En aquellos días, no importaba mucho apurarse. Los fines de semana eran sencillos, como creo que deben ser. Hacíamos cosas sencillas, tampoco había demasiadas opciones, pero lo poco o mucho que había se sentía bien, se sentía suficiente. Hoy los tiempos son diferentes. Las madres nos esforzamos por mantener a nuestros hijos “ocupados”, y luchamos contra el tiempo, sabiendo en el fondo que jamás podremos vencerlo, pero tratamos de correr a su ritmo igual, y ahí se nos van los días, los meses, los años, la vida.

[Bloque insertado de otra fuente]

Lemma take_while_prefix p s : exists k, s = take_while p s ++ k.
Proof.
  unfold take_while. destruct (find_index _ s) eqn:E; [|by exists []; rewrite app_nil_r].
  exists (drop n s). by rewrite take_drop.
Qed.

Lemma take_while_sat p s c : c ∈ take_while p s -> p c = true.
Proof.
  unfold take_while. destruct (find_index _ s) eqn:E.
  - apply find_index_Some in E as (s1 & d & s2 & -> & <- & _ & Hn).
    rewrite take_app_length. intros Hc. specialize (Hn c Hc). by destruct (p c).
  - intros Hc. rewrite find_index_None in E. specialize (E c Hc). by destruct (p c).
Qed.

Lemma take_while_length_whole p s : length (take_while p s) = length s -> take_while p s = s.
Proof.
  intros H. destruct (take_while_prefix p s) as [k Hk].
  assert (k = []) as ->; [|by rewrite app_nil_r in Hk].
  apply length_zero_iff_nil. apply (f_equal length) in Hk. rewrite length_app in Hk. lia.
Qed.

Lemma dec_value_app s1 s2 :
  dec_value (s1 ++ s2) = dec_value s1 * 10 ^ Z.of_nat (length s2) + dec_value s2.
Proof.
  unfold dec_value. rewrite foldl_app. generalize (foldl (fun acc c => 10 * acc + digit_value c) 0 s1).
  induction s2 as [|c s2 IH] using rev_ind; intros z; [simpl; lia|].
  rewrite !foldl_app, IH. simpl. rewrite length_app, Nat2Z.inj_add, Z.pow_add_r by lia. simpl. lia.
Qed.

Lemma is_digit_value c : is_digit c = true -> 0 <= digit_value c <= 9.
Proof.
  unfold is_digit, in_range, digit_value. rewrite andb_true_iff, !Z.leb_le. lia.
Qed.

Lemma dec_value_nonneg s : (forall c, c ∈ s -> is_digit c = true) -> 0 <= dec_value s.
Proof.
  induction s as [|c s IH] using rev_ind; intros H; [done|].
  rewrite dec_value_app. pose proof (is_digit_value c (H c ltac:(set_solver))).
  assert (0 <= dec_value s) by (apply IH; set_solver).
  unfold dec_value at 2. simpl. lia.
Qed.

(** A full parse succeeds exactly on the decimal texts of numbers in range, and
stores the number. *)
Lemma from_chars_unsigned_whole max text init :
  parsed_whole (from_chars_unsigned max text init) text = true <->
  is_decimal text /\ dec_value text <= max.
Proof.
  unfold from_chars_unsigned, parsed_whole, is_decimal. split.
  - destruct (take_while is_digit text) eqn:E; [done|]. rewrite <- E.
    destruct (dec_value (take_while is_digit text) <=? max) eqn:Hm; [|done].
    simpl. intros Hl%Nat.eqb_eq. apply take_while_length_whole in Hl.
    split; [split|].
    + intros ->. by rewrite Hl in E.
    + intros c Hc. rewrite <- Hl in Hc. by apply take_while_sat in Hc.
    + apply Z.leb_le. by rewrite Hl in Hm.
  - intros [[Hne Hd] Hm]. rewrite take_while_all by done.
    destruct text as [|c text]; [done|]. rewrite (proj2 (Z.leb_le _ _) Hm). simpl.
    by rewrite Nat.eqb_refl.
Qed.

Lemma from_chars_unsigned_value max text init :
  parsed_whole (from_chars_unsigned max text init) text = true ->
  fc_value (from_chars_unsigned max text init) = dec_value text.
Proof.
  intros H. pose proof H as H'. apply from_chars_unsigned_whole in H' as [[Hne Hd] Hm].
  unfold from_chars_unsigned. rewrite take_while_all by done.
  destruct text; [done|]. by rewrite (proj2 (Z.leb_le _ _) Hm).
Qed.

Lemma from_chars_unsigned_range max text init :
  parsed_whole (from_chars_unsigned max text init) text = true ->
  0 <= fc_value (from_chars_unsigned max text init) <= max.
Proof.
  intros H. rewrite (from_chars_unsigned_value _ _ _ H).
  apply from_chars_unsigned_whole in H as [[_ Hd] ?]. split; [by apply dec_value_nonneg|done].
Qed.

(** ** [std::to_string] *)

Fixpoint digits_of (fuel : nat) (n : Z) (acc : str) : str :=
  match fuel with
  | O => acc
  | S fuel' =>
      let acc' := chr (48 + n mod 10) :: acc in
      if n / 10 =? 0 then acc' else digits_of fuel' (n / 10) acc'
  end.

(** [2^64] has twenty decimal digits; the fuel below grows with the number and
is always enough ([to_string_value]). *)
Definition to_string (n : Z) : str :=
  if n <? 0 then "-"%char :: digits_of (S (Z.to_nat (Z.log2 (- n)))) (- n) []
  else digits_of (S (Z.to_nat (Z.log2 n))) n [].

Lemma digits_of_spec fuel n acc :
  0 <= n -> n < 2 ^ Z.of_nat fuel ->
  (fuel <> O) ->
  exists ds, digits_of fuel n acc = ds ++ acc /\ is_decimal ds /\ dec_value ds = n.
Proof.
  revert n acc. induction fuel as [|fuel IH]; intros n acc Hn Hlt Hf; [done|]. simpl.
  assert (Hm : 0 <= n mod 10 < 10) by (apply Z.mod_pos_bound; lia).
  assert (Hd : is_digit (chr (48 + n mod 10)) = true).
  { unfold is_digit, in_range. rewrite byte_chr by lia. rewrite andb_true_iff, !Z.leb_le. lia. }
  assert (Hv : digit_value (chr (48 + n mod 10)) = n mod 10).
  { unfold digit_value. rewrite byte_chr; lia. }
  pose proof (Z.div_mod n 10 ltac:(lia)) as Hdm.
  destruct (n / 10 =? 0) eqn:E.
  - apply Z.eqb_eq in E. exists [chr (48 + n mod 10)]. split; [done|]. split.
    + split; [done|]. by intros c ->%list_elem_of_singleton.
    + unfold dec_value. simpl. rewrite Hv. lia.
  - apply Z.eqb_neq in E.
    assert (0 <= n / 10) by (apply Z.div_pos; lia).
    assert (fuel <> O). { intros ->. simpl in Hlt. change (2 ^ 1) with 2 in Hlt.
      apply E. apply Z.div_small. lia. }
    destruct (IH (n / 10) (chr (48 + n mod 10) :: acc)) as (ds & -> & [Hne Hds] & Hval); [done| |done|].
    { rewrite Nat2Z.inj_succ, Z.pow_succ_r in Hlt by lia. lia. }
    exists (ds ++ [chr (48 + n mod 10)]). rewrite <- app_assoc. split; [done|]. split.
    + split; [by destruct ds|]. intros c [Hc|Hc%list_elem_of_singleton]%elem_of_app; [by apply Hds|by subst].
    + rewrite dec_value_app, Hval. unfold dec_value. simpl. rewrite Hv. lia.
Qed.

Lemma to_string_spec n :
  0 <= n -> is_decimal (to_string n) /\ dec_value (to_string n) = n.
Proof.
  intros Hn. unfold to_string. rewrite (proj2 (Z.ltb_ge n 0)) by done.
  destruct (digits_of_spec (S (Z.to_nat (Z.log2 n))) n []) as (ds & -> & Hd & Hv); [done| |done|].
  - rewrite Nat2Z.inj_succ, Z2Nat.id by apply Z.log2_nonneg.
    destruct (Z.eq_dec n 0) as [->|]; [done|]. apply Z.log2_spec. lia.
  - by rewrite app_nil_r.
Qed.

Lemma to_string_digits n c : 0 <= n -> c ∈ to_string n -> is_digit c = true.
Proof. intros Hn. by destruct (to_string_spec n Hn) as [[_ H] _]; apply H. Qed.

(** Printing then reading gives the number back. *)
Lemma from_chars_to_string max n init :
  0 <= n <= max ->
  parsed_whole (from_chars_unsigned max (to_string n) init) (to_string n) = true /\
  fc_value (from_chars_unsigned max (to_string n) init) = n.
Proof.
  intros [Hn Hm]. destruct (to_string_spec n Hn) as [Hd Hv].
  assert (H : parsed_whole (from_chars_unsigned max (to_string n) init) (to_string n) = true).
  { apply from_chars_unsigned_whole. rewrite Hv. done. }
  split; [done|]. by rewrite from_chars_unsigned_value.
Qed.

(** ** Tokens

[next_token sep s]: the first maximal run of characters that are not separators
and what follows it: [find_first_not_of] then [find_first_of], and also
[stream >> token] with [sep] the white space of the locale. *)
Definition next_token (sep : ascii -> bool) (s : str) : option (str * str) :=
  match find_index (fun c => negb (sep c)) s with
  | None => None
  | Some begin =>
      let tail := drop begin s in
      match find_index sep tail with
      | None => Some (tail, [])
      | Some stop => Some (take stop tail, drop stop tail)
      end
  end.

Fixpoint tokens (fuel : nat) (sep : ascii -> bool) (s : str) : list str :=
  match fuel with
  | O => []
  | S fuel' =>
      match next_token sep s with
      | None => []
      | Some (token, rest) => token :: tokens fuel' sep rest
      end
  end.
(** Every token consumes a character: this fuel is enough ([words_unfold]). *)
Definition words (sep : ascii -> bool) (s : str) : list str := tokens (S (length s)) sep s.

Lemma next_token_shorter sep s token rest :
  next_token sep s = Some (token, rest) -> (length rest < length s)%nat.
Proof.
  unfold next_token. destruct (find_index _ s) as [b|] eqn:Eb; [|done].
  pose proof (find_index_lt _ _ _ Eb).
  destruct (find_index sep (drop b s)) as [e|] eqn:Ee; intros [= <- <-]; [|simpl; lia].
  rewrite !length_drop. apply find_index_Some in Ee as (s1 & c & s2 & E & <- & Hc & _).
  apply find_index_Some in Eb as (t1 & d & t2 & -> & <- & Hd & _).
  rewrite drop_app_length in E. destruct s1; simplify_eq/=; [by rewrite Hc in Hd|lia].
Qed.

Lemma tokens_fuel sep s f1 f2 :
  (length s < f1)%nat -> (length s < f2)%nat -> tokens f1 sep s = tokens f2 sep s.
Proof.
  revert s f2. induction f1 as [|f1 IH]; intros s [|f2] H1 H2; [lia..|]. simpl.
  destruct (next_token sep s) as [[t r]|] eqn:E; [|done]. f_equal.
  apply next_token_shorter in E. apply IH; lia.
Qed.

Lemma words_unfold sep s :
  words sep s =
  match next_token sep s with None => [] | Some (token, rest) => token :: words sep rest end.
Proof.
  unfold words. simpl. destruct (next_token sep s) as [[t r]|] eqn:E; [|done]. f_equal.
  apply next_token_shorter in E.
  change (tokens (length s) sep r = tokens (S (length r)) sep r). apply tokens_fuel; lia.
Qed.

(** A word of a separator: nonempty and without separators. *)
Definition word_of (sep : ascii -> bool) (w : str) : Prop :=
  w <> [] /\ forall c, c ∈ w -> sep c = false.

Lemma find_index_skip p s1 s2 :
  (forall c, c ∈ s1 -> p c = false) ->
  find_index p (s1 ++ s2) = (fun i => (length s1 + i)%nat) <$> find_index p s2.
Proof.
  induction s1 as [|c s1 IH]; intros H; simpl.
  - by destruct (find_index p s2).
  - rewrite H by set_solver. rewrite IH by set_solver. by destruct (find_index p s2).
Qed.

(** Leading separators are skipped; the token ends at the next separator. *)
Lemma next_token_word sep seps w rest :
  (forall c, c ∈ seps -> sep c = true) -> word_of sep w ->
  match rest with [] => True | c :: _ => sep c = true end ->
  next_token sep (seps ++ w ++ rest) = Some (w, rest).
Proof.
  intros Hs [Hne Hw] Hr. unfold next_token.
  rewrite find_index_skip by (intros c Hc; by rewrite Hs).
  destruct w as [|c w]; [done|]. simpl. rewrite (Hw c) by set_solver. simpl.
  rewrite Nat.add_0_r, drop_app_length. change (c :: w ++ rest) with ((c :: w) ++ rest).
  rewrite find_index_skip by done.
  destruct rest as [|d rest]; simpl; [by rewrite app_nil_r|].
  rewrite Hr. simpl. rewrite Nat.add_0_r, take_app_length, drop_app_length. done.
Qed.

Lemma next_token_none sep s : (forall c, c ∈ s -> sep c = true) -> next_token sep s = None.
Proof.
  intros H. unfold next_token. rewrite (proj2 (find_index_None _ _)); [done|].
  intros c Hc. by rewrite H.
Qed.

Lemma next_token_is_word sep s w rest :
  next_token sep s = Some (w, rest) -> word_of sep w.
Proof.
  unfold next_token. destruct (find_index _ s) as [b|] eqn:Eb; [|done].
  apply find_index_Some in Eb as (s1 & c & s2 & -> & <- & Hc & _). rewrite drop_app_length.
  simpl. assert (Hc' : sep c = false) by (by destruct (sep c)). rewrite Hc'.
  destruct (find_index sep s2) as [e|] eqn:Ee; intros [= <- <-]; (split; [done|]).
  - apply find_index_Some in Ee as (t1 & d & t2 & -> & <- & _ & Hn). simpl.
    rewrite take_app_length. set_solver.
  - rewrite find_index_None in Ee. set_solver.
Qed.

(** Words, each preceded by one separator, and separators at the end. *)
Definition spaced (sep : ascii) (ws : list str) : str := concat (map (cons sep) ws).

Lemma words_spaced sep c ws tail :
  sep c = true -> Forall (word_of sep) ws -> (forall d, d ∈ tail -> sep d = true) ->
  words sep (spaced c ws ++ tail) = ws.
Proof.
  intros Hc Hws Ht. induction Hws as [|w ws Hw Hws IH]; rewrite words_unfold; simpl.
  - by rewrite next_token_none.
  - unfold spaced; simpl. fold (spaced c ws).
    change (c :: (w ++ spaced c ws) ++ tail) with ([c] ++ ((w ++ spaced c ws) ++ tail)).
    rewrite <- app_assoc, next_token_word; [by rewrite IH| |done|].
    + by intros d ->%list_elem_of_singleton.
    + destruct ws; simpl; [|done]. destruct tail; [done|]. apply Ht. set_solver.
Qed.

(** [s.remove_suffix(1)] while the last character satisfies [p]. *)
Definition drop_last_while (p : ascii -> bool) (s : str) : str :=
  reverse (drop_while p (reverse s)).

Lemma drop_while_skip p s1 c s2 :
  (forall d, d ∈ s1 -> p d = true) -> p c = false -> drop_while p (s1 ++ c :: s2) = c :: s2.
Proof.
  intros H Hc. unfold drop_while. rewrite find_index_skip by (intros d Hd; by rewrite H).
  simpl. rewrite Hc. simpl. by rewrite Nat.add_0_r, drop_app_length.
Qed.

Por suerte, hay cosas que no cambian. Una de esas, es pasar un día de playa. Reunirse con familia o con algunos amigos y simplemente, dejar que el día transcurra. Sentarte a ver cómo las olas juegan con tus hijos, como ahora ellos hacen pozos en la arena y juegan a hacer “albercas” que nunca se llenan, comer sandwiches o pollo rostizado, comprar antojos, refrescarse en el agua que parece recordarte y te cuenta de todo lo que ha pasado en tu ausencia. Esas tardes, los chicos no quieren irse, piden “otro ratito mamá, por favor” y nosotras los dejamos, esperamos, hasta que la tarde ya está pardeando y los mosquitos llegan. Después, un buen baño y cualquier cosa para cenar, porque todos estamos cansados y queremos dormir.


Ojalá mis hijos sigan amando siempre el mar, ojalá ellos también lleven a sus hijos, y sus hijos a los suyos. Ojalá que el mar no se quede nunca solo, que se llene de niños que hagan hoyos en la arena, que caminen por sus orillas pies curiosos y juguetones. Ojalá que el viento siga siempre soplando ahí, para que nadie quiera irse de su lado.


Al volver a casa de algunos días de descanso cerca de las olas del mar, añoro ya ese dulce sonido, esa brisa fresca, esas aguas que me acompañaron a lo largo de un pedazo de vida, esas aguas que han abrazado a mis hijos, en las que yo abracé a mis padres, esas aguas que me dan calma y esperanza, que hablan cuando todo calla, esas aguas que fueron nido y navío, esas, esas aguas, a las que siempre, mientras pueda,he de volver.